### Goal of the exercise
The answer should consist solely of the lines from the first one below through the line containing "test server's answer", copied exactly.

[Supplied data — start]

(* ===== verification/AgentExport.v ===== *)
(** src/agent/export.go with [agentIns] of agent.go, and src/agent/util.go: the
    functions of the package, over the one agent a process has, and the test of
    the IPv6 address.  The test's HTTP request and the resolver are parameters.
    The theorems: the functions act on one agent, made by the first of them;
    which of them end the process before the agent was started; and what of the
    test server's answer becomes the address. *)
From S2P Require Import Prelude GoText GoIo GoOs GoNet Json Codec TypesId Store PortmapApp Portmap GwCore Authorize.
From S2P Require Import Logger Identity P2p Avl ProxyRouter Socks5Util Socks5Client Socks5Rfc TunStack ProxyClient AgentProxy Agent.

Section Exports.
Context {DB : Type} {Db : LevelDB DB} {Sys : System}.
Context (rand_Uint64 : nat -> Z).
Context (Listen : bool -> string -> Z -> sockets -> (nat * string) + error).
Context (range_apps : gmap Z PortmapApp -> list (Z * PortmapApp)).
Context (CloseDB : DB -> DB) (Ping : string -> option error).
(** [Agent.start] over the constructors of its parts, and the agent of a process
    that has just begun. *)
Context (start : string -> bool -> GoM (@Agent DB) (option error)) (zero : @Agent DB).

(** [gAgent] with [gOnce]: made by the first call. *)
Definition agentIns : GoM (option (@Agent DB)) unit := modify (fun g => Some (default zero g)).

Definition exported {A} (m : GoM (@Agent DB) A) : GoM (option (@Agent DB)) A :=
  agentIns ;;; (fun g => match g with Some a => let '(o, a') := m a in (o, Some a') | None => (Panic, g) end).

(** [delProxyGateway] and [getProxyGatewayList] of proxy.go. *)
Definition delProxyGateway (index : Z) : GoM (@Agent DB) (option error) := on_px (delProxyByIndex index).
Definition getProxyGatewayList : GoM (@Agent DB) (list proxyGateway) := on_px getProxys.

Definition Start (workDir : string) (withPortmap : bool) := exported (start workDir withPortmap).
Definition Close := exported (close CloseDB).
Definition AddApp (a : PortmapApp) := exported (addApp rand_Uint64 Listen a).
Definition UpdateApp (a : PortmapApp) := exported (updateAPP Listen a).
Definition DelApp (a : PortmapApp) := exported (delApp a).
Definition GetApps := exported (getApps range_apps).
Definition AddProxyGateway (peerID token : string) := exported (addProxyGateway peerID token).
Definition DelProxyGateway (index : Z) := exported (delProxyGateway index).
Definition GetProxyGateways := exported getProxyGatewayList.
Definition StartTunProxy (tunDevice : string) (gatewayIdx : Z) := exported (startTunProxy tunDevice gatewayIdx).
Definition StopTunProxy := exported stopTunProxy.
Definition PingProxyGateway (idx : Z) := exported (pingProxyGateway Ping idx).

(** The functions act on one agent: what is done through them one after the other
    is what is done to it, and the first of them makes it. *)
Theorem exported_bind {A B} (m : GoM (@Agent DB) A) (k : A -> GoM (@Agent DB) B) g :
  (x <- exported m ;; exported (k x)) g = exported (x <- m ;; k x) g /\
  exported m g = (let '(o, a) := m (default zero g) in (o, Some a)).
Proof.
  unfold exported, agentIns, bind, modify. cbn. destruct (m (default zero g)) as [[x|] a]; [|done]. by cbn.
Qed.

(** Before [Start] a process has an agent without parts.  Adding an application,
    changing one and everything about the gateways, but for a gateway whose
    address or token cannot be read, end the process; deleting an application is
    refused, and there are none. *)
Theorem before_start a peerID token index tunDevice g : p2p zero = None -> pm zero = None -> am zero = None -> pxm zero = None ->
  running zero = false -> db_set zero = false -> g = None \/ g = Some zero ->
  (AddApp a g).1 = Panic /\ (Uint64 (app_ID a) <> 0 -> (UpdateApp a g).1 = Panic) /\
  ((AddProxyGateway peerID token g).1 = Panic \/ exists e, (AddProxyGateway peerID token g).1 = Ret (Some e)) /\
  (DelProxyGateway index g).1 = Panic /\ (GetProxyGateways g).1 = Panic /\ (StartTunProxy tunDevice index g).1 = Panic /\
  (PingProxyGateway index g).1 = Panic /\
  DelApp a g = (Ret (Some (ErrText "agent not running")), Some zero) /\ GetApps g = (Ret [], Some zero) /\
  Close g = (Ret tt, Some zero).
Proof.
  intros H1 H2 H3 H4 H5 H6 Hg. assert (Hz : default zero g = zero) by (destruct Hg; by subst).
  unfold AddApp, UpdateApp, AddProxyGateway, DelProxyGateway, GetProxyGateways, StartTunProxy, PingProxyGateway, DelApp, GetApps, Close.
  assert (E : forall A (m : GoM (@Agent DB) A), exported m g = (let '(o, a) := m zero in (o, Some a))).
  { intros A m. by rewrite (proj2 (exported_bind m (fun _ => m) g)), Hz. }
  assert (Epx : forall A (m : GoM proxyMgr A), on_px m zero = (Panic, zero)) by (intros; unfold on_px; by rewrite H4).
  rewrite !E. split_and!.
  - unfold addApp, next_id, Agent.Libp2pHost, bind. cbn [p2p]. by rewrite H1.
  - intros Hid. unfold updateAPP. destruct (Z.eqb_spec (Uint64 (app_ID a)) 0); [done|]. unfold bind, on_am. by rewrite H3.
  - unfold addProxyGateway. destruct (Decode_peer peerID); [|right; by eexists].
    destruct (ParseUint token) as [u [e|]]; [right; by eexists|]. left. unfold bind, Agent.Libp2pHost. by rewrite H1.
  - unfold delProxyGateway. by rewrite Epx.
  - unfold getProxyGatewayList. by rewrite Epx.
  - unfold startTunProxy, bind. by rewrite Epx.
  - unfold pingProxyGateway, bind. by rewrite Epx.
  - unfold delApp, bind, get. by rewrite H5.
  - unfold getApps, bind, get. by rewrite H5.
  - unfold close, bind, get. rewrite H2, H1. cbn. unfold modify. by rewrite H6.
Qed.
End Exports.

(** * The test of the IPv6 address *)

Section Util.
Context (http_Get : string -> Source + error) (ResolveIPAddr : string -> string -> option error).

(** One [Read] into 1024 bytes. *)
Definition GetIPv6 (testUrl : string) : string + error :=
  match http_Get testUrl with
  | inr err => inr err
  | inl body =>
      let '((buf, err), _) := Read 1024 body in
      match err with
      | None | Some EOF => inl (string_of_bytes buf)
      | Some e => inr e
      end
  end.

Definition TestIPv6 (testUrl : string) : option error :=
  match GetIPv6 testUrl with
  | inr err => Some err
  | inl ipv6 => ResolveIPAddr "ip6" ipv6
  end.

(** The address is the server's answer only when that arrives in one piece of at
    most 1024 bytes; otherwise it is what arrived first.  An empty answer is an
    address without an error. *)
Theorem GetIPv6_first_piece url body : http_Get url = inl body ->
  match chunks body with
  | [] => GetIPv6 url = match end_err body with EOF => inl "" | e => inr e end
  | c :: cs => GetIPv6 url = inl (string_of_bytes (take 1024 c)) /\
      ((length c <= 1024)%nat -> cs = [] -> GetIPv6 url = inl (string_of_bytes (content body)))
  end.
Proof.
  intros Hg. unfold GetIPv6, Read, content. rewrite Hg. destruct (chunks body) as [|c cs]; [by destruct (end_err body)|].
  destruct (Nat.leb_spec (length c) 1024) as [Hc|Hc].
  - rewrite take_ge by done. split; [done|]. intros _ ->. cbn. by rewrite app_nil_r.
  - split; [done|lia].
Qed.

(** The test fails exactly when the address cannot be had or resolved. *)
Lemma TestIPv6_spec url : TestIPv6 url = None <-> exists ip, GetIPv6 url = inl ip /\ ResolveIPAddr "ip6" ip = None.
Proof.
  unfold TestIPv6. destruct (GetIPv6 url) as [ip|e].
  - split; [by exists ip|]. by intros (ip' & [= ->] & H).
  - split; [done|]. by intros (ip' & H & _).
Qed.
End Util.

(** An address that arrives in two pieces is cut to another one. *)
Example cut_address :
  GetIPv6 (fun _ => inl (mkSource [bytes_of_string "2001:db8::1"; bytes_of_string "234"] EOF)) "" = inl "2001:db8::1".
Proof. vm_compute. reflexivity. Qed.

[Supplied data — finish]

### Answer area
(* ===== verification/AgentExport.v ===== *)
(** src/agent/export.go with [agentIns] of agent.go, and src/agent/util.go: the
    functions of the package, over the one agent a process has, and the test of
    the IPv6 address.  The test's HTTP request and the resolver are parameters.
    The theorems: the functions act on one agent, made by the first of them;
    which of them end the process before the agent was started; and what of the
    test server's answer becomes the address. *)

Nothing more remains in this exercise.